**DATASET EXTRACT**
----

Record Search := mkSearch {
  do_sample : bool;
  min_length : Z;
  max_length : Z;
  num_beams : Z;
  num_return_sequences : Z;
  repetition_penalty : f32;
  top_k : Z;
  top_p : f32;
  temperature : f32;
  early_stopping : bool;
  no_repeat_ngram_size : Z;
  diversity_penalty : f32;
  length_penalty : f32;
  past_present_share_buffer : bool;
  random_seed : Z }.
Definition Search_default : Search :=
  mkSearch false 0 0 1 1 f1 0 f0 f1 true 0 f0 f1 false (-1).
Definition set_do_sample (x : bool) (r : Search) : Search := mkSearch x (min_length r) (max_length r) (num_beams r) (num_return_sequences r) (repetition_penalty r) (top_k r) (top_p r) (temperature r) (early_stopping r) (no_repeat_ngram_size r) (diversity_penalty r) (length_penalty r) (past_present_share_buffer r) (random_seed r).
Definition set_min_length (x : Z) (r : Search) : Search := mkSearch (do_sample r) x (max_length r) (num_beams r) (num_return_sequences r) (repetition_penalty r) (top_k r) (top_p r) (temperature r) (early_stopping r) (no_repeat_ngram_size r) (diversity_penalty r) (length_penalty r) (past_present_share_buffer r) (random_seed r).
Definition set_max_length (x : Z) (r : Search) : Search := mkSearch (do_sample r) (min_length r) x (num_beams r) (num_return_sequences r) (repetition_penalty r) (top_k r) (top_p r) (temperature r) (early_stopping r) (no_repeat_ngram_size r) (diversity_penalty r) (length_penalty r) (past_present_share_buffer r) (random_seed r).
Definition set_num_beams (x : Z) (r : Search) : Search := mkSearch (do_sample r) (min_length r) (max_length r) x (num_return_sequences r) (repetition_penalty r) (top_k r) (top_p r) (temperature r) (early_stopping r) (no_repeat_ngram_size r) (diversity_penalty r) (length_penalty r) (past_present_share_buffer r) (random_seed r).
Definition set_num_return_sequences (x : Z) (r : Search) : Search := mkSearch (do_sample r) (min_length r) (max_length r) (num_beams r) x (repetition_penalty r) (top_k r) (top_p r) (temperature r) (early_stopping r) (no_repeat_ngram_size r) (diversity_penalty r) (length_penalty r) (past_present_share_buffer r) (random_seed r).
Definition set_repetition_penalty (x : f32) (r : Search) : Search := mkSearch (do_sample r) (min_length r) (max_length r) (num_beams r) (num_return_sequences r) x (top_k r) (top_p r) (temperature r) (early_stopping r) (no_repeat_ngram_size r) (diversity_penalty r) (length_penalty r) (past_present_share_buffer r) (random_seed r).
Definition set_top_k (x : Z) (r : Search) : Search := mkSearch (do_sample r) (min_length r) (max_length r) (num_beams r) (num_return_sequences r) (repetition_penalty r) x (top_p r) (temperature r) (early_stopping r) (no_repeat_ngram_size r) (diversity_penalty r) (length_penalty r) (past_present_share_buffer r) (random_seed r).
Definition set_top_p (x : f32) (r : Search) : Search := mkSearch (do_sample r) (min_length r) (max_length r) (num_beams r) (num_return_sequences r) (repetition_penalty r) (top_k r) x (temperature r) (early_stopping r) (no_repeat_ngram_size r) (diversity_penalty r) (length_penalty r) (past_present_share_buffer r) (random_seed r).
Definition set_temperature (x : f32) (r : Search) : Search := mkSearch (do_sample r) (min_length r) (max_length r) (num_beams r) (num_return_sequences r) (repetition_penalty r) (top_k r) (top_p r) x (early_stopping r) (no_repeat_ngram_size r) (diversity_penalty r) (length_penalty r) (past_present_share_buffer r) (random_seed r).
Definition set_early_stopping (x : bool) (r : Search) : Search := mkSearch (do_sample r) (min_length r) (max_length r) (num_beams r) (num_return_sequences r) (repetition_penalty r) (top_k r) (top_p r) (temperature r) x (no_repeat_ngram_size r) (diversity_penalty r) (length_penalty r) (past_present_share_buffer r) (random_seed r).
Definition set_no_repeat_ngram_size (x : Z) (r : Search) : Search := mkSearch (do_sample r) (min_length r) (max_length r) (num_beams r) (num_return_sequences r) (repetition_penalty r) (top_k r) (top_p r) (temperature r) (early_stopping r) x (diversity_penalty r) (length_penalty r) (past_present_share_buffer r) (random_seed r).
Definition set_diversity_penalty (x : f32) (r : Search) : Search := mkSearch (do_sample r) (min_length r) (max_length r) (num_beams r) (num_return_sequences r) (repetition_penalty r) (top_k r) (top_p r) (temperature r) (early_stopping r) (no_repeat_ngram_size r) x (length_penalty r) (past_present_share_buffer r) (random_seed r).
Definition set_length_penalty (x : f32) (r : Search) : Search := mkSearch (do_sample r) (min_length r) (max_length r) (num_beams r) (num_return_sequences r) (repetition_penalty r) (top_k r) (top_p r) (temperature r) (early_stopping r) (no_repeat_ngram_size r) (diversity_penalty r) x (past_present_share_buffer r) (random_seed r).
Definition set_past_present_share_buffer (x : bool) (r : Search) : Search := mkSearch (do_sample r) (min_length r) (max_length r) (num_beams r) (num_return_sequences r) (repetition_penalty r) (top_k r) (top_p r) (temperature r) (early_stopping r) (no_repeat_ngram_size r) (diversity_penalty r) (length_penalty r) x (random_seed r).
Definition set_random_seed (x : Z) (r : Search) : Search := mkSearch (do_sample r) (min_length r) (max_length r) (num_beams r) (num_return_sequences r) (repetition_penalty r) (top_k r) (top_p r) (temperature r) (early_stopping r) (no_repeat_ngram_size r) (diversity_penalty r) (length_penalty r) (past_present_share_buffer r) x.

Record Config := mkConfig {
  config_path : string;
  model : Model;
  search : Search;
  nominal_names_to_graph_names_ : gmap string string }.
Definition Config_default : Config :=
  mkConfig "" Model_default Search_default ∅.
Definition set_config_path (x : string) (r : Config) : Config := mkConfig x (model r) (search r) (nominal_names_to_graph_names_ r).
Definition set_model (x : Model) (r : Config) : Config := mkConfig (config_path r) x (search r) (nominal_names_to_graph_names_ r).
Definition set_search (x : Search) (r : Config) : Config := mkConfig (config_path r) (model r) x (nominal_names_to_graph_names_ r).
Definition set_nominal_names_to_graph_names_ (x : gmap string string) (r : Config) : Config := mkConfig (config_path r) (model r) (search r) x.
(** ** The elements *)
Inductive elem : Type :=
  | RootObject_Element | Root_Element
  | Model_Element | EncoderDecoderInit_Element | Eos_Array_Element
  | Decoder_Element | SessionOptions_Element | Inputs_Element | Outputs_Element
  | ProviderOptionsArray_Element | ProviderOptionsObject_Element
  | ProviderOptions_Element (i : nat)    (* v_ is the i-th element of the vector *)
  | Vision_Element | VisionInputs_Element | VisionOutputs_Element
  | Embedding_Element | EmbeddingInputs_Element | EmbeddingOutputs_Element
  | Search_Element.

Record Loader := mkLoader {
  cfg : Config;
  options_element_ : option nat;    (* of the ProviderOptionsObject_Element *)
}.

Definition unknown {A} : outcome A := Throw UnknownValueError.

(** One definition per override, on the record the element's [v_] refers to. *)
Definition ProviderOptions_OnString (name value : string) (v : ProviderOptions) : outcome ProviderOptions :=
  Ok (set_po_options (po_options v ++ [(name, value)]) v).

Definition SessionOptions_OnString (name value : string) (v : SessionOptions) : outcome SessionOptions :=
  if name =? "log_id" then Ok (set_log_id (Some value) v)
  else if name =? "enable_profiling" then Ok (set_enable_profiling (Some value) v)
  else unknown.

Definition SessionOptions_OnNumber (name : string) (value : f64) (v : SessionOptions) : outcome SessionOptions :=
  if name =? "intra_op_num_threads" then n ← int_of_f64 value; Ok (set_intra_op_num_threads (Some n) v)
  else if name =? "inter_op_num_threads" then n ← int_of_f64 value; Ok (set_inter_op_num_threads (Some n) v)
  else if name =? "log_severity_level" then n ← int_of_f64 value; Ok (set_log_severity_level (Some n) v)
  else unknown.

Definition SessionOptions_OnBool (name : string) (value : bool) (v : SessionOptions) : outcome SessionOptions :=
  if name =? "enable_cpu_mem_arena" then Ok (set_enable_cpu_mem_arena (Some value) v)
  else if name =? "enable_mem_pattern" then Ok (set_enable_mem_pattern (Some value) v)
  else unknown.

Definition SessionOptions_OnArray (name : string) : outcome elem :=
  if name =? "provider_options" then Ok ProviderOptionsArray_Element else unknown.

Definition EncoderDecoderInit_OnString (name value : string) (v : EncoderDecoderInit) : outcome EncoderDecoderInit :=
  if name =? "filename" then Ok (set_edi_filename value v) else unknown.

----

**WORK INSTRUCTION**
The reply should hold only the lines of the listing above starting at the line containing "Ok (set_po_options (po_options" and ending at the line containing "Definition SessionOptions_OnBool (name", exactly as written.

**SOLUTION**
  Ok (set_po_options (po_options v ++ [(name, value)]) v).

Definition SessionOptions_OnString (name value : string) (v : SessionOptions) : outcome SessionOptions :=
  if name =? "log_id" then Ok (set_log_id (Some value) v)
  else if name =? "enable_profiling" then Ok (set_enable_profiling (Some value) v)
  else unknown.

Definition SessionOptions_OnNumber (name : string) (value : f64) (v : SessionOptions) : outcome SessionOptions :=
  if name =? "intra_op_num_threads" then n ← int_of_f64 value; Ok (set_intra_op_num_threads (Some n) v)
  else if name =? "inter_op_num_threads" then n ← int_of_f64 value; Ok (set_inter_op_num_threads (Some n) v)
  else if name =? "log_severity_level" then n ← int_of_f64 value; Ok (set_log_severity_level (Some n) v)
  else unknown.

Definition SessionOptions_OnBool (name : string) (value : bool) (v : SessionOptions) : outcome SessionOptions :=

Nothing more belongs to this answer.